Objective: Iron deficiency during pregnancy poses a significant risk to both maternal and foetal health. Despite increased iron requirements during pregnancy, current UK NICE guidelines do not give clear advice on antenatal iron supplementation for non-anaemic women. We aimed to assess whether the benefits of routine antenatal supplementation outweigh potential harms for non-anaemic women.

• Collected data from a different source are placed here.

(** C26: [setQuery] with a [pageSize] and neither [limit] nor [offset] turns
    paging on and sends the query with [limit] set to the page size and the
    other keys of [query]; reading [offset] with [operator[]] leaves an
    [offset] of [null] in [_query] and in the request. *)
Theorem setQuery_paging q m c :
  enginio m = Some c -> backendId c <> String.EmptyString -> backendSecret c <> String.EmptyString ->
  obj_contains EnginioString.pageSize q = true ->
  obj_contains EnginioString.limit q = false -> obj_contains EnginioString.offset q = false ->
  twp (setQuery q)
    (fun _ m' o =>
       o = [QueryChangedSignal q] /\
       canFetchMore m' = true /\
       obj_value EnginioString.limit (query m') = JNum (toDouble (obj_value EnginioString.pageSize q)) /\
       obj_contains EnginioString.offset (query m') = true /\
       obj_value EnginioString.offset (query m') = JNull /\
       (forall k, k <> EnginioString.limit -> k <> EnginioString.offset ->
                  obj_value k (query m') = obj_value k q) /\
       latestRequestedOffset m' = toDouble (obj_value EnginioString.pageSize q) /\
       calls m' = calls m ++ [(nextReply m, CallQuery (query m') (operation m))])
    m.
Proof.
  intros Hc Hid Hsec Hps Hl Ho.
  assert (E1 : obj_index EnginioString.limit q = (JNull, obj_insert EnginioString.limit JNull q))
    by (unfold obj_index; rewrite Hl; reflexivity).
  assert (E2 : obj_index EnginioString.offset (obj_insert EnginioString.limit JNull q) =
               (JNull, obj_insert EnginioString.offset JNull (obj_insert EnginioString.limit JNull q)))
    by (unfold obj_index; rewrite obj_contains_insert, Ho; reflexivity).
  assert (Hb : (String.eqb (backendId c) String.EmptyString || String.eqb (backendSecret c) String.EmptyString) = false)
    by (apply orb_false_iff; split; apply String.eqb_neq; assumption).
  unfold setQuery, notify, execute. twp_tac; simpl in *;
    repeat match goal with
    | H : obj_index EnginioString.limit q = _ |- _ => rewrite E1 in H; inv H
    | H : obj_index EnginioString.offset (obj_insert EnginioString.limit JNull q) = _ |- _ =>
        rewrite E2 in H; inv H
    | H : obj_index ?k (obj_insert ?k ?v ?o) = _ |- _ => rewrite obj_index_insert_same in H; inv H
    | H : enginio m = _ |- _ => tryif constr_eq H Hc then fail else (rewrite Hc in H; inv H)
    | H : obj_insert _ _ _ = [] |- _ => destruct (obj_insert_nonempty _ _ _ H)
    end; simpl in *; try discriminate; try congruence.
  repeat split.
  - apply obj_value_insert_same.
  - rewrite !obj_contains_insert. reflexivity.
  - rewrite obj_value_insert_other by exact offset_ne_limit. apply obj_value_insert_same.
  - intros k H1 H2. rewrite !obj_value_insert_other by assumption. reflexivity.
  - rewrite <- Heqj3. reflexivity.
Qed.
(* ===== verification/ModelDelayed.v ===== *)
(** Replies to requests on single objects and the deferred operations of
    [EnginioModel]: the functional effect of [finishedRequest] on a failed,
    an updating, a removing and a resetting reply; [append], [remove] of a
    row whose create request is pending ([removeDelayed]) and the
    [SwapNetworkReplyForRemove] functor as state transformers; and, for
    every model and object, the runs in which a create request meets a
    reset, a failure or a deferred remove. *)

From S2P Require Import Prelude.
From stdpp Require Import base gmap strings.
From S2P Require Import Json Model ModelInv ModelSpec.
From Stdlib Require Strings.String.

Open Scope Z_scope.

(** Releasing the last reference of an entry removes it. *)
Lemma deref_last a id r cr :
  a !! id = Some (mkAttached 1 r cr) -> deref a id = (delete id a, mkAttached 0 r cr).
Proof. intros H. unfold deref. rewrite H. reflexivity. Qed.

(** With [id] the only entry on row [r], the row reads as synced once the
    entry is gone. *)
Lemma synced_after_delete m id r :
  (forall id' d, attachedData m !! id' = Some d -> row d = r -> id' = id) ->
  contains_row (delete id (attachedData m)) r = false.
Proof.
  intros Honly. apply not_true_iff_false. rewrite contains_row_spec.
  intros (id' & d & Hd & Hr). apply lookup_delete_Some in Hd as [Hne Hd].
  exact (Hne (eq_sym (Honly _ _ Hd Hr))).
Qed.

Methods: The Cochrane Library, MEDLINE, Embase and clinical trial registries were searched for randomised control trials (RCTs) and observational studies comparing oral iron supplementation with placebo or no supplement in non-anaemic pregnant women. The relevant data were extracted, and the risk of bias for included studies was assessed using the Cochrane Risk of Bias tool and the Newcastle-Ottawa Scale. Where appropriate, meta analysis was conducted using R.
Results: 23 eligible studies were identified including 4492 non-anaemic women who were followed through pregnancy. Haemoglobin and ferritin levels were consistently higher in individuals receiving iron compared with control groups, although both findings were associated with a high degree of heterogeneity (I2 = 92% and 87% respectively) and therefore did not warrant a pooled analysis. Iron supplementation was associated with a significant reduction in rate of maternal anaemia (OR = 0.36; 95% CI = 0.22 - 0.61, p<.001; I2 = 54%; moderate certainty, NNT 8). There was no significant effect of intervention on birth weight (MD = 22.97g, 95% CI = -56.27 to 102.22, p = 0.57; I2 = 64%; very low certainty). Of the 18 studies reporting adverse effects, none found a significant influence of supplementation on GI disturbance, caesarean sections or preterm births.
Conclusions: Prophylactic iron supplementation reduces the risk of maternal anaemia in pregnancy. Limited evidence was found relating to the harms of supplementation in non-anaemic pregnant women, highlighting the need for further research to inform practice guidelines and support clinical decision making.
Registration: The study protocol was registered on the Open Science Framework (DOI 10.17605/OSF.IO/HKZ4C).